Matthew Gyde, President and CEO of the Security division, NTT, says: “The current global crisis has shown us that cyber criminals will always take advantage of any situation and organisations must be ready for anything. We are already seeing an increased number of ransomware attacks on healthcare organisations and we expect this to get worse before it gets better. Now more than ever, it’s critical to pay attention to the security that enables your business; making sure you are cyber resilient and maximising the effectiveness of secure by design initiatives.

“COVID-19 has been a stark illustration to many businesses how cunning cyber attackers will use any entry point they can to exploit a vulnerability,” says Tony Walt, Managing Executive: Dimension Data Security. “But it has also opened up new structural and operational risks: as more businesses embrace working from home, they are relying even more on technology to collaborate and access remote networks. They are also relying more on Web applications like customer portals and retail sites as they shift their channel strategies from face-to-face to online.
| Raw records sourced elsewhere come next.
(* ===== verification/Services.v ===== *)
(** * A logging service and a socket service that logs

    (src/doc_searcher/data/input/html/boost_asio/example/services/{logger_service,
    basic_logger,stream_socket_service}.hpp and daytime_client.cpp.) The debugging
    socket service forwards every call to the service of Asio it wraps and logs what
    it does; the logger hands its texts to a thread that writes them to a file. *)

From S2P Require Import Prelude CxxString Asio.
Import Asio.

(** ** logger_service.hpp *)
Module Logger.

(** The work that is posted to the private io_service. *)
Inductive work := use_file_impl (file : bytes) | log_impl (text : bytes).

(** The queue of the private io_service; the file the stream has open, whether the
    stream is good, and the files on disk. *)
Record logger_service := mkLogger {
  work_io_service_ : list work;
  ofstream_ : option bytes;
  good : bool;
  files : gmap bytes bytes;
}.

(** [logger_impl], and the pointer to one. *)
Record logger_impl := mkImpl { identifier : bytes }.
Definition impl_type : Type := option logger_impl.

Definition service_new (disk : gmap bytes bytes) : logger_service := mkLogger [] None true disk.

Definition null : impl_type := None.
Definition create (identifier : bytes) : impl_type := Some (mkImpl identifier).

(** [destroy]: deleting a null pointer does nothing. *)
Definition impl_destroy (impl : impl_type) : impl_type := null.

Definition post (s : logger_service) (w : work) : logger_service :=
  mkLogger (work_io_service_ s ++ [w]) (ofstream_ s) (good s) (files s).

Definition use_file (s : logger_service) (impl : impl_type) (file : bytes) : logger_service :=
  post s (use_file_impl file).

(** The text of a message. *)
Definition log_text (impl : logger_impl) (message : bytes) : bytes := identifier impl ++ lit ": " ++ message.

Definition log (s : logger_service) (impl : impl_type) (message : bytes) : outcome logger_service :=
  match impl with
  | Some impl => Ret (post s (log_impl (log_text impl message)))
  | None => Undef NullDeref
  end.

Section Thread.
(** Whether a file can be opened for writing. *)
Variable can_open : bytes → bool.

(** [use_file_impl] and [log_impl]: opening truncates the file; a stream that is not
    open fails when it is written to and writes nothing. *)
Definition perform (s : logger_service) (w : work) : logger_service :=
  match w with
  | use_file_impl file =>
      if can_open file then mkLogger (work_io_service_ s) (Some file) true (<[file := []]> (files s))
      else mkLogger (work_io_service_ s) None false (files s)
  | log_impl text =>
      match ofstream_ s with
      | Some file =>
          if good s then
            mkLogger (work_io_service_ s) (Some file) true
              (alter (λ old, old ++ text ++ [newline]) file (files s))
          else s
      | None => mkLogger (work_io_service_ s) None false (files s)
      end
  end.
These are the kinds of changes that increase an organisation’s vulnerability to cyber attacks.”

In the Europe, Middle East and Africa (EMEA) regions, the report shows that reconnaissance activity, where an intruder secretly gathers information about systems for a future attack, was the most common threat (40% of all hostile attacks), except for Norway and South Africa, where Web-application attacks (66% for South Africa) and application-specific attacks (27% for South Africa) were most common. Several countries included multiple content management systems (CMSes) in their list of commonly attacked technologies. In South Africa, specifically Joomla and Drupal, were the most targeted. The industries most targeted in South Africa were insurance (50%), finance (44%) and retail (3%).

“Businesses can no longer just respond to a security event, they need to be able to anticipate and prevent it in all aspects of their operations, including technology, people and controls,” says Walt. “This is what cyber resilience is all about. Rather than viewing cyber security as solely a protective layer over a business’s operations, secure by design means including security as a key and conscious deciding factor in the design of any end-to-end business solution and having the intelligence to help the business identify the threat earlier to respond, recover and return to business as usual much more quickly,” says Walt.

Other highlights of the NTT 2020 GTIR:

Attackers are becoming more innovative, using artificial intelligence, machine learning and investing in automation of attacks.

Attackers are weaponising Internet of things (IOT) devices. Botnets such as Mirai, IoTroop and Echobot have advanced in automation, improving their propagation capabilities. Mirai and IoTroop are known for spreading through IOT attacks.

Old vulnerabilities remain a target, with many attackers targeting organisations that have not patched their systems.